2001年2月13日(火) 15:43

プローディ委員長は共通の欧州ビジョンに欠けるとEU各国を批判

ストラスブール(ドイツ通信社-AFX)

ロマーノ・プローディ欧州委員長は共通の欧州ビジョンが欠如しているとしてEU加盟国の政府を批判した。「われわれはいつからか一貫した方向性を失ってしまったのだ」とプローディ委員長は火曜日ストラスブールの欧州議会において、欧州委員会の2001年行動計画を紹介する際に述べた。それゆえEU内で欧州の将来像に関し「広範で原則的な議論」を行う必要がある。この「公の考察」にはEU市民にも加わってもらわねばならない。その際、問題となるのは基本的にEU憲法ではなく、政治的課題なのである、とプローディ委員長は語った。

「ニース政府協議の残念な結果」は、このような原則に関わる議論がもはやこれ以上引き延ばせないということを示した。EU加盟国間に重大な意見の相違があることが明らかになったのだ。この意見の相違は誤った論議に端を発するものである。「数年前から単なる権力問題ばかりが論議されてきたのだ」。しかし必要なのは「核心に関する誠実で率直な問いかけなのである」とプローディ委員長は主張した。

プローディの見解によれば、原則に関する論議は二つの問題に集約されるという。「われわれは単なる経済的統一にとどまらず、政治的統一も目指そうとしているのか?第二に、どの程度までわれわれは社会的経済的相互連帯を行う心づもりがあるのか?」この問いはきわめて政治的なもので、単に憲法に関する問題にとどまらない、とプローディは語った。

すべての議員団の広報官は、欧州の将来像に関する議論を社会全体で広範に行うとしたプローディ委員長の提案を基本的に歓迎する声明を出した。しかし一方でプローディ委員長の演説を必ずしも明快でないと批判した。

キリスト教民主系と保守系から成る欧州国民党(EVP)議員団のハンス・ゲルト・ペッタリンク(キリスト教民主同盟)議員団長は、基本権憲章策定委員会Grundrechtekonventをモデルに今年中にもEU改革会議を準備することを提案した。そうすれば2002年にもこの会議は協議を始めることができる、とペッテリンクは考えている。

欧州議会外務委員会の委員長を務めるキリスト教民主同盟(CDU)のエルマー・ブロークは、「改革会議が結局は民俗色豊かな宣言を発表し、15カ国の政府首脳が、ニース首脳会議のように、最後の決定的な晩にまた一切を内々で取り決める、などという事態を招くことがあってはならない」と警告した。ブロークは、欧州議会と各国議会がニース後のプロセスに関与するような明確な手順と誤解の余地のない手法を要求した。

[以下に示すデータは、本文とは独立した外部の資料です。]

(** *** What the hook lets through *)

(** X7: when an instance resolves to a value that has no rendering hook of
    its own ([None], plain data, an object of the caller, a callable returned
    by a computation), whatever text its hook [__html__] returns holds no raw
    [<], [>] or quote.  The hook returns normally whenever [str] of that value
    does, and raises the exception of [str] otherwise. *)
Theorem hook_output_is_escaped
        (self : Conditions.t) (r : pyobj) (st st1 : State) :
  Conditions._resolve self st = (Returns r, st1) ->
  HasHTMLDunder r = false ->
  (forall m st2,
      Conditions.__html__ self st = (Returns m, st2) ->
      forall c, In c (list_ascii_of_string (markup_text m)) -> ~ raw_meta c)
  /\ (forall text,
        fst (py_str r st1) = Returns text ->
        exists m st2, Conditions.__html__ self st = (Returns m, st2))
  /\ (forall e,
        r <> PNone ->
        fst (py_str r st1) = Raises e ->
        fst (Conditions.__html__ self st) = Raises e).
Proof.
  intros Hres Hh. rewrite html_unfold, Hres.
  destruct r as [| b | n | s | m0 | a | f | o]; try discriminate Hh.
  1: { simpl. repeat split.
       - intros m st2 H. injection H as <- <-. intros c [].
       - intros text _. now eexists; eexists.
       - intros e Hn. now contradiction Hn. }
  all: rewrite to_markup_plain by (reflexivity || discriminate);
    destruct (py_str _ st1) as [[t | e1] s1]; simpl; repeat split;
    [ intros m st2 H; injection H as <- <-; simpl; apply escape_text_safe
    | intros text _; now eexists; eexists
    | intros e _ H; discriminate H
    | intros m st2 H; discriminate H
    | intros text H; discriminate H
    | intros e _ H; congruence ].
Qed.

End Properties.

(** ** The properties on the concrete runtime *)

#[local] Existing Instance demo.

(** *** The cases of [tests/conditional_test.py] *)

Example test_when_first_truthy_wins :
  Conditions.__html__
    (Conditions.default
       (Conditions.when (Conditions.when Conditions.__init__ true (PStr "a")) true (PStr "b"))
       (PStr "c")) demo_state
  = (Returns (mkMarkup "a"), demo_state).
Proof. reflexivity. Qed.

Example test_when_skips_falsy :
  Conditions.__html__
    (Conditions.default
       (Conditions.when (Conditions.when Conditions.__init__ false (PStr "a")) true (PStr "b"))
       (PStr "c")) demo_state
  = (Returns (mkMarkup "b"), demo_state).
Proof. reflexivity. Qed.

Example test_when_uses_default_when_no_match :
  Conditions.__html__
    (Conditions.default
       (Conditions.when (Conditions.when Conditions.__init__ false (PStr "a")) false (PStr "b"))
       (PStr "default")) demo_state
  = (Returns (mkMarkup "default"), demo_state).
Proof. reflexivity. Qed.

Example test_when_no_cases_no_default :
  Conditions.__html__ Conditions.__init__ demo_state
  = (Returns (mkMarkup EmptyString), demo_state).
Proof. reflexivity. Qed.

Example test_when_lazy_value_called_on_match :
  calls (snd (Conditions.__html__
                (Conditions.when Conditions.__init__ true (PFunc 0)) demo_state)) = [0].
Proof. reflexivity. Qed.

Example test_when_lazy_value_not_called_when_not_matched :
  calls (snd (Conditions.__html__
                (Conditions.default
                   (Conditions.when Conditions.__init__ false (PFunc 0)) (PStr "other"))
                demo_state)) = [].
Proof. reflexivity. Qed.

Example test_when_lazy_default_not_called_when_matched :
  calls (snd (Conditions.__html__
                (Conditions.default
                   (Conditions.when Conditions.__init__ true (PStr "a")) (PFunc 0))
                demo_state)) = [].
Proof. reflexivity. Qed.

Example test_when_wraps_plain_string_with_escape :
  fst (Conditions.__html__
         (Conditions.when Conditions.__init__ true (PStr "<b>bold</b>")) demo_state)
  = Returns (mkMarkup "&lt;b&gt;bold&lt;/b&gt;").
Proof. reflexivity. Qed.

Example test_when_passes_through_markup :
  fst (Conditions.__html__
         (Conditions.when Conditions.__init__ true (PMarkup (mkMarkup "<b>safe</b>")))
         demo_state)
  = Returns (mkMarkup "<b>safe</b>").
Proof. reflexivity. Qed.

Example test_when_uses_html_dunder_on_value :
  fst (Conditions.__html__ (Conditions.when Conditions.__init__ true (PHtml 7)) demo_state)
  = Returns (mkMarkup "<span>hi</span>").
Proof. reflexivity. Qed.

Example test_when_explicit_none_default_renders_empty :
  fst (Conditions.__html__
         (Conditions.default (Conditions.when Conditions.__init__ false (PStr "a")) PNone)
         demo_state)
  = Returns (mkMarkup EmptyString).
Proof. reflexivity. Qed.

Example test_cond_first_truthy_wins :
  cond [(true, PStr "a"); (true, PStr "b")] (kwarg_default (Some (PStr "c"))) demo_state
  = (Returns (PStr "a"), demo_state).
Proof. reflexivity. Qed.

Example test_cond_returns_none_when_no_match_and_no_default :
  cond [(false, PStr "a"); (false, PStr "b")] (kwarg_default None) demo_state
  = (Returns PNone, demo_state).
Proof. reflexivity. Qed.

Example test_cond_lazy_default_called_when_no_match :
  cond [(false, PStr "a")] (kwarg_default (Some (PFunc 0))) demo_state
  = (Returns (PStr "lazy"), mkState 1 [0]).
Proof. reflexivity. Qed.

Example test_cond_explicit_false_default_returns_false :
  cond [(false, PStr "a")] (kwarg_default (Some (PBool false))) demo_state
  = (Returns (PBool false), demo_state).
Proof. reflexivity. Qed.

(** A computation that raises: the exception comes out, the call is logged
    once, and what the callable did to the world stays. *)
Example cond_selected_computation_raises :
  cond [(false, PFunc 0); (true, PFunc 1)] (kwarg_default None) demo_state
  = (Raises (PyExc "ValueError" "boom"), mkState 1 [1]).
Proof. reflexivity. Qed.

(** *** Counterexample and instances of the theorems *)

(** The claim C6 as the specification words it fails: the hook of an instance
    whose selected value is the plain string [<b>] returns the escaped text
    [&lt;b&gt;], not the text of the value. *)
Lemma html_does_not_return_value_itself :
  ~ html_returns_value_itself
      (Conditions.when Conditions.__init__ true (PStr "<b>")) demo_state.
Proof.
  intro H.
  specialize (H (PStr "<b>") (mkMarkup "&lt;b&gt;") eq_refl eq_refl).
  discriminate H.
Qed.

Lemma first_truthy_branch_wins_witness :
  no_match [(false, PFunc 1)]
  /\ Conditions._resolve
       (whens [(false, PFunc 1); (true, PFunc 0); (true, PStr "later")]
              Conditions.__init__) demo_state
     = (Returns (PStr "lazy"), mkState 1 [0])
  /\ cond [(false, PFunc 1); (true, PFunc 0); (true, PStr "later")] (PStr "d") demo_state
     = (Returns (PStr "lazy"), mkState 1 [0]).
Proof.
  assert (Hpre : no_match [(false, PFunc 1)]) by (repeat constructor).
  destruct (first_truthy_branch_wins
              [(false, PFunc 1)] [(true, PStr "later")] (PFunc 0) (PStr "d")
              (whens [(false, PFunc 1); (true, PFunc 0); (true, PStr "later")]
                     Conditions.__init__)
              demo_state Hpre eq_refl) as (_ & _ & H3 & H4 & _).
  split; [exact Hpre |].
  split; [exact H3 | exact H4].
Defined.

Lemma only_selected_computation_invoked_witness :
  selects [(false, PFunc 1); (true, PFunc 0); (true, PFunc 2)] (PFunc 3) (Some (PFunc 0))
  /\ invocations
       (Conditions._resolve
          (Conditions.mk [(false, PFunc 1); (true, PFunc 0); (true, PFunc 2)] (PFunc 3)))
       demo_state 0 = 1
  /\ invocations
       (cond [(false, PFunc 1); (true, PFunc 0); (true, PFunc 2)] (PFunc 3))
       demo_state 1 = 0.
Proof.
  assert (Hsel : selects [(false, PFunc 1); (true, PFunc 0); (true, PFunc 2)]
                         (PFunc 3) (Some (PFunc 0))).
  { apply (sel_branch _ _ [(false, PFunc 1)] (PFunc 0) [(true, PFunc 2)]);
      [reflexivity | repeat constructor]. }
  split; [exact Hsel |].
  split.
  - exact (proj1 (proj2 (proj2
      (only_selected_computation_invoked _ _ _ demo_state 0 Hsel)))).
  - exact (proj2 (proj2 (proj2 (proj2
      (only_selected_computation_invoked _ _ _ demo_state 1 Hsel))))).
Defined.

さらにブロークはただちにEU内の決定機構を改善するよう求めた。「各国政府首脳は、ニースで成果が上げられなかったことを自ら確認したことであろう」。決定機構の改善は拡大条約の枠内で行うことができる、と語った。

いつ欧州議会がニース条約の採択を行うかは、ブロークの情報によれば、いまだ明らかでないという。「おそらく今年の下半期か、あるいはそれ以降になるだろう」とブロークは質問に答えた。しかし欧州議員により条約が否決されたとしてもそれは法的拘束力を持たない。だが、すでにイタリアとベルギーの国会は、批准に際し欧州議会の票決に従うことを表明している。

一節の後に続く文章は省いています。